(** C7, as the code has it.  The values of type "bytes" are converted
    first: one that [toBuffer] does not take (a boolean, a plain object)
    makes the call throw "invalid type", whether the entries have names
    or not.  Otherwise the call throws "Expect argument to be non-empty
    array" on the empty list and on a list with an entry that has no
    name; and on a non-empty list of named entries it is the Keccak256 of
    the packing, as two bytes32, of the Keccak256 of the packed "type
    name" strings and the Keccak256 of the packed types and values, or the
    throw of the packing. *)
Theorem typedSignatureHashBuffer_cases (typedData : list Entry) :
  typedSignatureHashBuffer' [] = Throw ExpectNonEmptyArray ∧
  (typedData ≠ [] →
   (∃ e, e ∈ typedData ∧ String.eqb (e_type e) "bytes" = true ∧
         ethUtil.toBuffer arrayBytes (e_value e) = Throw InvalidType) →
   typedSignatureHashBuffer' typedData = Throw InvalidType) ∧
  (∀ data,
     Forall2 (λ e value,
                if String.eqb (e_type e) "bytes"
                then ∃ b, ethUtil.toBuffer arrayBytes (e_value e) = Return b ∧
                          value = VBuffer b
                else value = e_value e)
             typedData data →
     ((∃ e, e ∈ typedData ∧ (e_name e = None ∨ e_name e = Some "")) →
      typedSignatureHashBuffer' typedData = Throw ExpectNonEmptyArray) ∧
     (typedData ≠ [] →
      (∀ e, e ∈ typedData → ∃ name, e_name e = Some name ∧ name ≠ "") →
      typedSignatureHashBuffer' typedData =
        (packedSchema ←
           call (solidityPack
                   (repeat "string" (length typedData))
                   ((λ e, VStr (e_type e +:+ " " +:+ default "" (e_name e))) <$> typedData));
         packedData ← call (solidityPack (e_type <$> typedData) data);
         packed ←
           call (solidityPack ["bytes32"; "bytes32"]
                   [VBuffer (keccak256 packedSchema); VBuffer (keccak256 packedData)]);
         Return (keccak256 packed)))).
Proof.
  split_and!; [done| |].
  - intros Hne (e & He & Hb & Hthrow). unfold typedSignatureHashBuffer.
    assert ((length typedData =? 0)%nat = false) as -> by (by destruct typedData).
    destruct (mapM entryData' typedData) as [data|err|] eqn:Ed; cbn [mbind outcome_bind].
    + exfalso. apply mapM_entryData_Return in Ed.
      apply list_elem_of_lookup in He as [i Hi].
      destruct (Forall2_lookup_l _ _ _ _ _ Ed Hi) as (value & _ & Hv).
      rewrite Hb in Hv. destruct Hv as (b & Hret & _). congruence.
    + by rewrite (mapM_entryData_throws _ _ Ed).
    + exfalso. by eapply (halts_mapM entryData' typedData halts_entryData).
  - intros data Hdata%mapM_entryData_Return. split.
    + intros (e & He & Hname).
      assert (typedData ≠ []) as Hne by (intros ->; by apply elem_of_nil in He).
      unfold typedSignatureHashBuffer.
      assert ((length typedData =? 0)%nat = false) as -> by (by destruct typedData).
      rewrite Hdata. cbn [mbind outcome_bind]. rewrite mapM_entrySchema_unnamed; [done|].
      exists e. split; [done|]. unfold hasName. by destruct Hname as [-> | ->].
    + intros Hne Hall. unfold typedSignatureHashBuffer.
      assert ((length typedData =? 0)%nat = false) as -> by (by destruct typedData).
      rewrite Hdata. cbn [mbind outcome_bind].
      rewrite mapM_entrySchema_named by (intros e He; by apply hasName_spec, Hall).
      cbn [mbind outcome_bind]. unfold soliditySHA3, entryType, schemaText.
      destruct (solidityPack (repeat _ _) _) as [packedSchema|]; [|reflexivity].
      cbn [call mbind outcome_bind].
      change (λ e : Entry, e_type e) with e_type.
      destruct (solidityPack _ data) as [packedData|]; reflexivity.
Qed.

(** ** The signing entry points *)

Lemma invoke_this (method : string) : invoke hostGet this method = Throw TypeError.
Proof. done. Qed.

Lemma throws_after {A B} (m : outcome A) (k : A -> outcome B) :
  halts m → (∀ a, ∃ e, k a = Throw e) → ∃ e, m ≫= k = Throw e.
Proof.
  intros Hm Hk. destruct m as [a|e|]; cbn; [apply Hk|eauto|done].
Qed.

(** C9: none of [personalSign], [signTypedDataLegacy] and [signTypedData]
    ever returns; once the hash and the signature are computed each of
    them reads [concatSig] from [this], which is undefined, and throws a
    TypeError. *)
Theorem signing_never_returns (privateKey : val) (personal : MsgParams val)
    (legacy : MsgParams (list Entry)) (typed : MsgParams TypedData) :
  ((∃ e, personalSign arrayBytes hostGet ecsign hashPersonalMessage privateKey personal
         = Throw e) ∧
   (∃ e, signTypedDataLegacy arrayBytes hostGet keccak256 solidityPack ecsign privateKey legacy
         = Throw e) ∧
   (∃ e, signTypedData arrayBytes hostGet frames keccak256 rawEncode ecsign privateKey typed
         = Throw e)) ∧
  (∀ message sig,
     ethUtil.toBuffer arrayBytes (mp_data personal) = Return message →
     ecsign (hashPersonalMessage message) privateKey = ExtReturn sig →
     personalSign arrayBytes hostGet ecsign hashPersonalMessage privateKey personal
     = Throw TypeError) ∧
  (∀ msgHash sig,
     typedSignatureHashBuffer' (mp_data legacy) = Return msgHash →
     ecsign msgHash privateKey = ExtReturn sig →
     signTypedDataLegacy arrayBytes hostGet keccak256 solidityPack ecsign privateKey legacy
     = Throw TypeError) ∧
  (∀ message sig,
     sign' (mp_data typed) = Return message →
     ecsign message privateKey = ExtReturn sig →
     signTypedData arrayBytes hostGet frames keccak256 rawEncode ecsign privateKey typed
     = Throw TypeError).
Proof.
  split_and!.
  - unfold personalSign. apply throws_after; [apply halts_toBuffer|]. intros message.
    apply throws_after; [apply halts_call|]. intros sig. rewrite invoke_this. cbn. eauto.
  - unfold signTypedDataLegacy. apply throws_after; [apply halts_typedSignatureHashBuffer|].
    intros msgHash. apply throws_after; [apply halts_call|]. intros sig.
    rewrite invoke_this. cbn. eauto.
  - unfold signTypedData. apply throws_after; [apply halts_sign|]. intros message.
    apply throws_after; [apply halts_call|]. intros sig. rewrite invoke_this. cbn. eauto.
  - intros message sig Hm Hs. unfold personalSign. by rewrite Hm; cbn; rewrite Hs.
  - intros msgHash sig Hm Hs. unfold signTypedDataLegacy. by rewrite Hm; cbn; rewrite Hs.
  - intros message sig Hm Hs. unfold signTypedData. by rewrite Hm; cbn; rewrite Hs.
Qed.

End typed_data_properties.

(** * Further properties *)

(** ** The walk reaches what can be reached *)

Lemma findTypeDependencies_rtc (types : Schema) (root : TypeKey) (found : list TypeKey) :
  findTypeDependencies root types = Return found →
  is_Some (types !! keyString root) →
  ∀ x, x ∈ found ↔ rtc (refersTo types) root x.
Proof.
  intros Hfound Hroot x. pose proof (findTypeDependencies_outcome types root) as Hout.
  rewrite Hfound in Hout.
  destruct Hout as [(_ & _ & _ & Hin) (_ & _ & Hsound & Hclosed & _)]. split.
  - intros Hx. apply Hsound; [done|apply not_elem_of_nil].
  - revert x. apply (rtc_ind_r (λ x, x ∈ found)).
    + apply Hin. by right.
    + intros x y _ Hxy Hx. eapply Hclosed; [exact Hx|apply not_elem_of_nil|done].
Qed.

++++++++

* [TASK STATEMENT]: Report the lines above that have the word "frames" in them.

* [EXPECTED OUTPUT]:
   (∃ e, signTypedData arrayBytes hostGet frames keccak256 rawEncode ecsign privateKey typed
     signTypedData arrayBytes hostGet frames keccak256 rawEncode ecsign privateKey typed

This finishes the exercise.